All lines from the one containing "place: [_epoch_loss] and" down to the one containing "Local Open Scope float_scope.", both ends included, are to be given again exactly; omit the rest of the listing below.

────────

(** C10, the code at the failing input: a hook with
    [iter_interval=10] sees one iteration in epoch 1 and none in epoch 2.
    [at_epoch_end] returns [1.0] for epoch 1, leaves the hook as it is,
    and returns [1.0] again for epoch 2, in which no iteration took
    place: [_epoch_loss] and [_iter_epoch] are only set back in the
    branch for [iter_interval is None]. *)
Theorem epoch_counters_not_reset :
  (at_epoch_end 1 "train" ex_hook).2 = Ret 0
  ∧ (at_epoch_end 1 "train" ex_after_iteration).2 = Ret 1
  ∧ ex_after_epoch_1 = ex_after_iteration
  ∧ _iter_epoch ex_after_epoch_1 !! "train" = Some 1%Z
  ∧ (at_epoch_end 2 "train" ex_after_epoch_1).2 = Ret 1.
Proof. repeat split; by vm_compute. Qed.

End LossHookProofs.

(** ** XQAEvalHook.apply_metrics *)

Module XQAEvalHookProofs.
Import XQAEvalHook.
Local Open Scope float_scope.

(** A predicted span that is a gold span, bound for bound, is exact. *)
Lemma compare_spans_equal (p : span) (m : metrics) :
  compare_spans p p m = Ret (Metrics 1 1).
Proof. unfold compare_spans. by rewrite !bool_decide_eq_true_2. Qed.

Lemma apply_metrics_equal_span (p : span) :
  apply_metrics (Tensors [p] [p] [0%Z]) = Ret (Metrics 1 1).
Proof.
  unfold apply_metrics; simpl. rewrite compare_spans_equal. simpl.
  by vm_compute.
Qed.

────────

__Exercise result__
    place: [_epoch_loss] and [_iter_epoch] are only set back in the
    branch for [iter_interval is None]. *)
Theorem epoch_counters_not_reset :
  (at_epoch_end 1 "train" ex_hook).2 = Ret 0
  ∧ (at_epoch_end 1 "train" ex_after_iteration).2 = Ret 1
  ∧ ex_after_epoch_1 = ex_after_iteration
  ∧ _iter_epoch ex_after_epoch_1 !! "train" = Some 1%Z
  ∧ (at_epoch_end 2 "train" ex_after_epoch_1).2 = Ret 1.
Proof. repeat split; by vm_compute. Qed.

End LossHookProofs.

(** ** XQAEvalHook.apply_metrics *)

Module XQAEvalHookProofs.
Import XQAEvalHook.
Local Open Scope float_scope.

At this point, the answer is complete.